## PROMPT
Look below for the line containing "Definition strikeKeywords : list"; from there, print each line exactly up to and including the line containing "private detective Cormoran", and stop.

## PROVIDED DATA

(** The handler of the outer [try]: the search endpoint alone; what it
    throws is thrown again. *)
Definition searchOnlyRetry : Completion CatalogResult :=
  searchResponse <- retryCall ;;
  docs <- prop (body searchResponse) "docs" ;;
  Normal (mkCatalogResult
            (jsOr docs (JArr []))
            (jsOr (if nullish docs then JUndefined else lengthOf docs) (JNum 0))).

Definition fetchDetailedJKRowlingBooks : Completion CatalogResult :=
  try_catch combinedAttempt searchOnlyRetry.

End Enhance.

(** ** The description resolver *)

Import Catalogue.

(** [book.title.toLowerCase()]: there is no method to call when the
    title is absent. *)
Definition lowerTitle (book : Book) : Completion string :=
  match title book with
  | Some s => Normal (toLowerCase s)
  | None => Throw
  end.

(** *** [getFallbackDescription] *)

Definition harryPotterDescription (title : string) : string :=
  if includes title "philosopher" || includes title "sorcerer" then
    "The magical journey begins as young Harry Potter discovers his true identity and enters the enchanting world of Hogwarts School of Witchcraft and Wizardry."
  else if includes title "chamber" then
    "Harry returns to Hogwarts for his second year, where ancient secrets and a mysterious monster threaten the school."
  else if includes title "prisoner" then
    "Harry's third year brings new revelations about his past and the escape of a dangerous prisoner from Azkaban."
  else if includes title "goblet" then
    "Harry faces his most dangerous challenges yet as he competes in the legendary Triwizard Tournament."
  else if includes title "phoenix" then
    "As Voldemort returns to power, Harry must unite his friends and form a secret organization to fight against the darkness."
  else if includes title "prince" then
    "Harry delves into Voldemort's dark past while preparing for the ultimate confrontation between good and evil."
  else if includes title "hallows" then
    "The epic conclusion to Harry's journey as he faces his destiny and the final battle against Voldemort."
  else
    "Join Harry Potter on an unforgettable magical adventure filled with friendship, courage, and the triumph of good over evil.".

Definition strikeKeywords : list string :=
  [ "strike"; "cuckoo"; "silkworm"; "evil"; "white"; "blood"; "heart"; "grave" ].

(** The cascade on a lower-cased title and the lower-cased, joined
    subjects. *)
Definition fallbackTemplate (title subjectStr : string) : string :=
  if includes title "harry potter" then harryPotterDescription title
  else if existsb (includes title) strikeKeywords then
    "Follow private detective Cormoran Strike as he unravels complex mysteries in this gripping crime series that showcases Rowling's masterful storytelling beyond the wizarding world."
  else if includes title "casual vacancy" then
    "A darkly comic and deeply moving novel that explores the hidden tensions and conflicts within a seemingly idyllic English town."
  else if includes title "fantastic beasts" then
    "Explore the magical world of fantastic creatures in this enchanting companion to the Harry Potter universe."
  else if includes subjectStr "fantasy" || includes subjectStr "magic" then
    "A spellbinding fantasy tale that transports readers to a world of magic, adventure, and unforgettable characters created by the masterful J.K. Rowling."
  else if includes subjectStr "mystery" || includes subjectStr "crime" then
    "A compelling mystery that weaves together intricate plotlines and complex characters in J.K. Rowling's signature storytelling style."
  else if includes subjectStr "young adult" || includes subjectStr "children" then
    "An engaging tale that captures the imagination of readers young and old with its rich storytelling and memorable characters."
  else
    "A captivating work by J.K. Rowling that demonstrates her exceptional ability to craft compelling stories with depth, emotion, and unforgettable characters.".

Definition getFallbackDescription (book : Book) : Completion string :=
  title <- lowerTitle book ;;
  let subjects := match subject book with Some l => l | None => [] end in
  let subjectStr := toLowerCase (join subjects " ") in
  Normal (fallbackTemplate title subjectStr).

(** *** [fetchFromGoodreadsDataset] *)

(** A row of the description dataset, [row.row] in the source. *)
Record DatasetRow : Type := mkDatasetRow
  { row_title : option string;
    row_authors : option string;
    row_description : option string }.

## PROBLEM SOLUTION
Definition strikeKeywords : list string :=
  [ "strike"; "cuckoo"; "silkworm"; "evil"; "white"; "blood"; "heart"; "grave" ].

(** The cascade on a lower-cased title and the lower-cased, joined
    subjects. *)
Definition fallbackTemplate (title subjectStr : string) : string :=
  if includes title "harry potter" then harryPotterDescription title
  else if existsb (includes title) strikeKeywords then
    "Follow private detective Cormoran Strike as he unravels complex mysteries in this gripping crime series that showcases Rowling's masterful storytelling beyond the wizarding world."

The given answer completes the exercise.